Data dari Amerika Serikat menunjukkan hanya 30% penderita yang tetap patuh menjalankan
rehabilitasi sesuai instruksi. Beberapa populasi khusus ternyata rentan untuk tidak menjalani
rehabilitasi seperti pada wanita, usia tua (>65 tahun), tidak berkulit putih dan penderita yang
tidak ditanggung asuransi. Faktor penghalang lainnya adalah rendahnya rujukan ke rehabilitasi,
kurangnya motivasi pasien, asuransi yang tidak mencakup pelayanan rehabilitasi dan
keterbatasan geografi atau kesulitan dalam mencapai unit rehabilitasi. 13, 27, 28
Beberapa pilihan yang tersedia untuk meningkatkan kepatuhan adalah adanya kontrol dari tim
ahli, membentuk program latihan yang nyaman untuk menghindari frustasi dan rasa fisik tidak
nyaman, menggunakan variasi termasuk permainan untuk menghindari kebosanan,
menggabungkan kegiatan dengan acara sosial lainnya, menghubungi kembali pasien yang
absen, melibatkan keluarga pasien atau pasangan hidup dalam pelaksanaan dan melibatkan
pasien langsung selaku pengawas diri sendiri untuk memonitor perkembangan.
Kesimpulan
Rehabilitasi jantung kini telah diakui keberadaannya sebagai bagian yang tidak terpisahkan
dalam tata laksana prevensi sekunder paska infark miokard, di mana berbagai perkembangan
rehabilitasi semakin mengokohkan posisinya. Strategi rehabilitasi jantung modern untuk infark
miokard yang dianut sekarang lebih agresif dari periode sebelumnya.
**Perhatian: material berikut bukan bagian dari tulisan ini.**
(* ===== verification/Exporter.v ===== *)
(** * The endpoint exporter

    Models [src/pkg/evpn/exporter.go]: the configuration and its validation, and
    [EndpointExporter], which drives the reconciler: observe, check the speaker,
    recover or resynchronise, plan, and apply one gated delta at a time.

    [ExportResult] is a named result of [reconcile], assigned before every
    return, so it is part of the state of the body.  [Recovery] is the [Recover]
    method of an [ExportRecovery] living in the world [W]; the applier of such a
    deployment is its [Add] and [Delete]. *)

From S2P Require Import Prelude GoStd Journal Type2 Reconciler GobgpAdapter ExportRecovery.

(** ** Configuration *)

(** [EVPNNetworkConfig] (observer.go) *)
Record EVPNNetworkConfig := {
  n_NetworkID : string;
  n_LogicalSwitch : string;
  n_Enabled : bool;
  n_VNI : Z;
  n_RouteDistinguisher : string;
  n_RouteTargets : list string;
  n_LocalVTEP : string;
  n_ExporterSource : string;
  n_BridgeDevice : string;
  n_VXLANDevice : string;
  n_AdvertiseDevice : string;
}.

(** [EVPNNetworkConfig.ExportSource] *)
Definition ExportSource (c : EVPNNetworkConfig) : string :=
  if bool_decide (n_ExporterSource c = ""%string) then "cni" else n_ExporterSource c.

Record ExporterConfig := {
  c_Enabled : bool;
  c_DryRun : bool;
  c_ProcessContinuity : bool;
  c_NodeName : string;
  c_LocalChassis : string;
  c_GRPCEndpoint : string;
  c_ASN : Z;
  c_RouterID : string;
  c_Networks : list EVPNNetworkConfig;
  c_AttestationConfigPath : string;
  c_Recovery : option ExportRecoveryConfig;
}.

(** [net.SplitHostPort] and [strconv.ParseUint(port, 10, 16)]. *)
Class HostPort := {
  SplitHostPort : string -> option (string * string);
  ParsePort : string -> option Z;
}.

(** The maps of the network loop: network ids, switches, devices, native VNIs. *)
Record seen_networks := {
  sn_seen : gset string;
  sn_switches : gset string;
  sn_devices : gset string;
  sn_vnis : gset Z;
}.

(** A Linux device name, distinct from the ones already used. *)
Definition device_step (devices : gset string) (name : string) : result (gset string) :=
  if bool_decide (name = ""%string) || bool_decide (name = "."%string)
     || bool_decide (name = ".."%string) || (15 <? Z.of_nat (String.length name))
     || ContainsAny name (str (Ascii.ascii_of_nat <$> [47; 32; 9; 10]%nat))   (* slash, space, tab, newline *)
     || bool_decide (name ∈ devices)
  then Err (Errorf "native exporter requires distinct explicit Linux device names")
  else Ok ({[name]} ∪ devices).

Section config.
Context {BT : BgpTypes} {BL : BgpLib} {HP : HostPort}.

(** One network of [ExporterConfig.Validate]. *)
Definition network_step (c : ExporterConfig) (s : seen_networks) (cfg : EVPNNetworkConfig)
    : result seen_networks :=
  if bool_decide (n_NetworkID cfg = ""%string) || bool_decide (n_LogicalSwitch cfg = ""%string)
     || bool_decide (n_NetworkID cfg ∈ sn_seen s) || bool_decide (n_LogicalSwitch cfg ∈ sn_switches s)
  then Err (Errorf "networks require unique nonempty NetworkID and LogicalSwitch") else
  let? (devices, vnis) :=
    (if bool_decide (ExportSource cfg = "cni"%string) || bool_decide (ExportSource cfg = "framework"%string) then
       if negb (bool_decide (n_BridgeDevice cfg = ""%string)) || negb (bool_decide (n_VXLANDevice cfg = ""%string))
          || negb (bool_decide (n_AdvertiseDevice cfg = ""%string))
       then Err (Errorf "Netlink devices require ovn-netlink authority")
       else Ok (sn_devices s, sn_vnis s)
     else if bool_decide (ExportSource cfg = "ovn-netlink"%string) then
       if negb (c_DryRun c) && negb (c_ProcessContinuity c)
       then Err (Errorf "native live export requires process continuity and a shared host PID namespace")
       else if bool_decide (n_VNI cfg ∈ sn_vnis s)
       then Err (Errorf "native exporter requires unique VNI mapping")
       else let? devices := rfold device_step (sn_devices s)
                                  [n_BridgeDevice cfg; n_VXLANDevice cfg; n_AdvertiseDevice cfg] in
            Ok (devices, {[n_VNI cfg]} ∪ sn_vnis s)
     else Err (Errorf "unsupported exporter source")) in
  if (n_VNI cfg =? 0) || (max_vni <? n_VNI cfg) then Err (Errorf "VNI outside 1..16777215") else
  match ParseAddr (n_LocalVTEP cfg) with
  | None => Err (Errorf "explicit unicast VTEP IPv4 required")
  | Some vtep =>
  if negb (Is4 vtep) || IsUnspecified vtep || IsMulticast vtep || IsLoopback vtep
  then Err (Errorf "explicit unicast VTEP IPv4 required") else
  match ParseRouteDistinguisher (n_RouteDistinguisher cfg) with
  | None => Err (Errorf "invalid RD")
  | Some _ =>
  if bool_decide (length (n_RouteTargets cfg) = 0%nat) then Err (Errorf "export RT required")
  else if negb (forallb (fun rt => bool_decide (is_Some (ParseRouteTarget rt))) (n_RouteTargets cfg))
  then Err (Errorf "invalid RT")
  else Ok {| sn_seen := {[n_NetworkID cfg]} ∪ sn_seen s;
             sn_switches := {[n_LogicalSwitch cfg]} ∪ sn_switches s;
             sn_devices := devices; sn_vnis := vnis |}
  end end.

(** [ExporterConfig.Validate] *)
Definition ExporterConfig_Validate (c : ExporterConfig) : result unit :=
  if negb (c_Enabled c) then Ok tt else
  if match c_Recovery c with
     | Some rc => negb (c_ProcessContinuity c) || bool_decide (c_AttestationConfigPath c = ""%string)
                  || bool_decide (rc_StateDirectory rc = ""%string)
     | None => false
     end
  then Err (Errorf "export recovery requires process continuity, provider attestation and a private journal")
  else if bool_decide (c_NodeName c = ""%string) || bool_decide (c_LocalChassis c = ""%string) || (c_ASN c =? 0)
  then Err (Errorf "export requires node name, local chassis and nonzero expected ASN") else
  match ParseAddr (c_RouterID c) with
  | None => Err (Errorf "expected router ID must be a unicast IPv4 address")
  | Some rid =>
  if negb (Is4 rid) || IsUnspecified rid || IsMulticast rid
  then Err (Errorf "expected router ID must be a unicast IPv4 address") else
  let? _ :=
    (if HasPrefix (c_GRPCEndpoint c) "unix:///" then
       if bool_decide (TrimPrefix (c_GRPCEndpoint c) "unix://" = "/"%string)
       then Err (Errorf "node-local gRPC socket path is required") else Ok tt
     else if c_ProcessContinuity c
     then Err (Errorf "process continuity requires a node-local Unix socket")
     else match SplitHostPort (c_GRPCEndpoint c) with
          | None => Err (Errorf "GoBGP endpoint must be an absolute Unix socket or loopback host:port")
          | Some (host, port) =>
              match ParseIP host, ParsePort port with
              | Some ip, Some number =>
                  if negb (IsLoopback ip) || (number =? 0)
                  then Err (Errorf "GoBGP endpoint must be an absolute Unix socket or loopback host:port")
                  else Ok tt
              | _, _ => Err (Errorf "GoBGP endpoint must be an absolute Unix socket or loopback host:port")
              end
          end) in
  let? _ := rfold (network_step c) {| sn_seen := ∅; sn_switches := ∅; sn_devices := ∅; sn_vnis := ∅ |}
                  (c_Networks c) in
  Ok tt
  end.
End config.

(** ** The exporter *)

Record ExportResult := {
  xr_Desired : list LocalEndpoint;
  xr_Applied : list OwnedType2Route;
  xr_DryRun : bool;
  xr_OwnershipUnverified : bool;
  xr_RecoveryState : string;
}.

Record EndpointExporter {BT : BgpTypes} (W : Type) := {
  e_Observer : option (M W (list LocalEndpoint));
  e_Gate : option (ReadinessGate W);
  e_Continuity : option (ReadinessGate W);
  e_Source : option (Type2RIBSource W);
  e_Applier : option (Type2RouteApplier W);
  e_DryRun : bool;
  e_Recovery : option (M W (list OwnedType2Route));
  e_reconciler : option RouteReconciler;
  e_initialized : bool;
  e_blocked : option error;
}.
Arguments e_Observer {BT W} _.
Arguments e_Gate {BT W} _.
Arguments e_Continuity {BT W} _.
Arguments e_Source {BT W} _.
Arguments e_Applier {BT W} _.
Arguments e_DryRun {BT W} _.
Arguments e_Recovery {BT W} _.
Arguments e_reconciler {BT W} _.
Arguments e_initialized {BT W} _.
Arguments e_blocked {BT W} _.

Section exporter.
Context {BT : BgpTypes} {BL : BgpLib} {W : Type} {CX : Ctx W}.

Definition set_reconciler (r : RouteReconciler) (e : EndpointExporter W) : EndpointExporter W :=
  {| e_Observer := e_Observer e; e_Gate := e_Gate e; e_Continuity := e_Continuity e;
     e_Source := e_Source e; e_Applier := e_Applier e; e_DryRun := e_DryRun e;
     e_Recovery := e_Recovery e; e_reconciler := Some r; e_initialized := e_initialized e;
     e_blocked := e_blocked e |}.
Definition set_initialized (e : EndpointExporter W) : EndpointExporter W :=
  {| e_Observer := e_Observer e; e_Gate := e_Gate e; e_Continuity := e_Continuity e;
     e_Source := e_Source e; e_Applier := e_Applier e; e_DryRun := e_DryRun e;
     e_Recovery := e_Recovery e; e_reconciler := e_reconciler e; e_initialized := true;
     e_blocked := e_blocked e |}.
Definition set_e_blocked (err : error) (e : EndpointExporter W) : EndpointExporter W :=
  {| e_Observer := e_Observer e; e_Gate := e_Gate e; e_Continuity := e_Continuity e;
     e_Source := e_Source e; e_Applier := e_Applier e; e_DryRun := e_DryRun e;
     e_Recovery := e_Recovery e; e_reconciler := e_reconciler e; e_initialized := e_initialized e;
     e_blocked := Some err |}.

(** The body's state: the exporter and the named result, then the world. *)
Definition XS : Type := EndpointExporter W * ExportResult * W.
Definition the_rr (e : EndpointExporter W) : RouteReconciler := default NewRouteReconciler (e_reconciler e).

Definition on_rr {A} (m : M (RouteReconciler * W) A) : M XS A :=
  fun s => let '(r, w, a) := m (the_rr s.1.1, s.2) in ((set_reconciler r s.1.1, s.1.2, w), a).
Definition upd_e (f : EndpointExporter W -> EndpointExporter W) : M XS unit :=
  modify (fun s => (f s.1.1, s.1.2, s.2)).
(** [result.Applied = e.reconciler.AppliedRoutes()] *)
Definition put_applied : M XS unit :=
  modify (fun s => (s.1.1, {| xr_Desired := xr_Desired s.1.2; xr_Applied := AppliedRoutes (the_rr s.1.1);
                              xr_DryRun := xr_DryRun s.1.2; xr_OwnershipUnverified := xr_OwnershipUnverified s.1.2;
                              xr_RecoveryState := xr_RecoveryState s.1.2 |}, s.2)).
Definition put_desired (d : list LocalEndpoint) : M XS unit :=
  modify (fun s => (s.1.1, {| xr_Desired := d; xr_Applied := xr_Applied s.1.2; xr_DryRun := xr_DryRun s.1.2;
                              xr_OwnershipUnverified := xr_OwnershipUnverified s.1.2;
                              xr_RecoveryState := xr_RecoveryState s.1.2 |}, s.2)).
(** [e.blocked = err; return result, e.blocked] *)
Definition block {A} (err : error) : M XS A := do! upd_e (set_e_blocked err) in fail err.

(** The readiness checks before anything is read or written. *)
Definition pre_checks (gate : ReadinessGate W) : M XS unit :=
  let! e := gets (fun s => s.1.1) in
  let! res := gets (fun s => s.1.2) in
  do! match e_Continuity e with
      | Some cont =>
          if e_initialized e then
            let! c := attempt (on_snd cont) in
            match c with
            | Ok _ => ret tt
            | Err err =>
                if bool_decide (is_Some (e_Recovery e))
                then fail (Wrapped "RECOVERY_BLOCKED: speaker re-attestation required" err)
                else block (Wrapped "speaker continuity lost; no writes" err)
            end
          else ret tt
      | None => ret tt
      end in
  let! g := attempt (on_snd gate) in
  do! match g with
      | Ok _ => ret tt
      | Err err =>
          if bool_decide (is_Some (e_Recovery e)) then fail err
          else if negb (bool_decide (length (xr_Applied res) = 0%nat)) then
            let! lost := match e_Continuity e with
                         | None => ret true
                         | Some cont => let! c := attempt (on_snd cont) in ret (negb (is_ok c))
                         end in
            if lost then block (Wrapped "speaker continuity lost; restart/resync required" err)
            else fail err
          else fail err
      end in
  match e_Continuity e with
  | Some cont => wrap (Wrapped "speaker continuity unverified; no writes") (on_snd cont)
  | None => ret tt
  end.

(** Adopting ownership evidence: recovery, or the first resynchronisation. *)
Definition adopt (source : Type2RIBSource W) : M XS unit :=
  let! e := gets (fun s => s.1.1) in
  match e_Recovery e with
  | Some recover =>
      let! receipts := on_snd recover in
      do! on_rr (resyncDurable source receipts) in
      do! put_applied in
      upd_e set_initialized
  | None =>
      if negb (e_initialized e) then
        do! on_rr (Resync (Some source) []) in
        upd_e set_initialized
      else ret tt
  end.

(** Every acknowledged route must still be in the RIB. *)
Definition confirmed (paths : list Type2RIBPath) (owned : OwnedType2Route) : bool :=
  existsb (fun path => p_Local path && ribPathMatchesEndpoint path (o_Endpoint owned)) paths.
Secara garis besar
rehabilitasi dibagi dalam rehabilitasi dalam masa perawatan dan sesudah masa perawatan,
yang dalam pelaksanaannya merupakan sebuah kerja tim yang dibentuk dari berbagai tenaga
professional yang tidak hanya terfokus pada permasalahan medis, tetapi juga masalah
psikologis dan psikososial. Penderita sendiri beserta keluarganya juga diberi peran yang lebih
aktif dalam program rehabilitasi, dengan program yang disesuaikan dengan latar belakang
masing-masing individu. Di samping semua kemajuan yang sudah diperoleh, dalam teknis
pelaksanaannya masih didapati beberapa masalah serius yang menghalangi, seperti kurangnya
rujukan ke unit rehabilitasi, keterbatasan dalam tenaga ahli rehabilitasi, keterbatasan dalam
fasilitas rehabilitasi dan tingkat kepatuhan penderita yang masih rendah.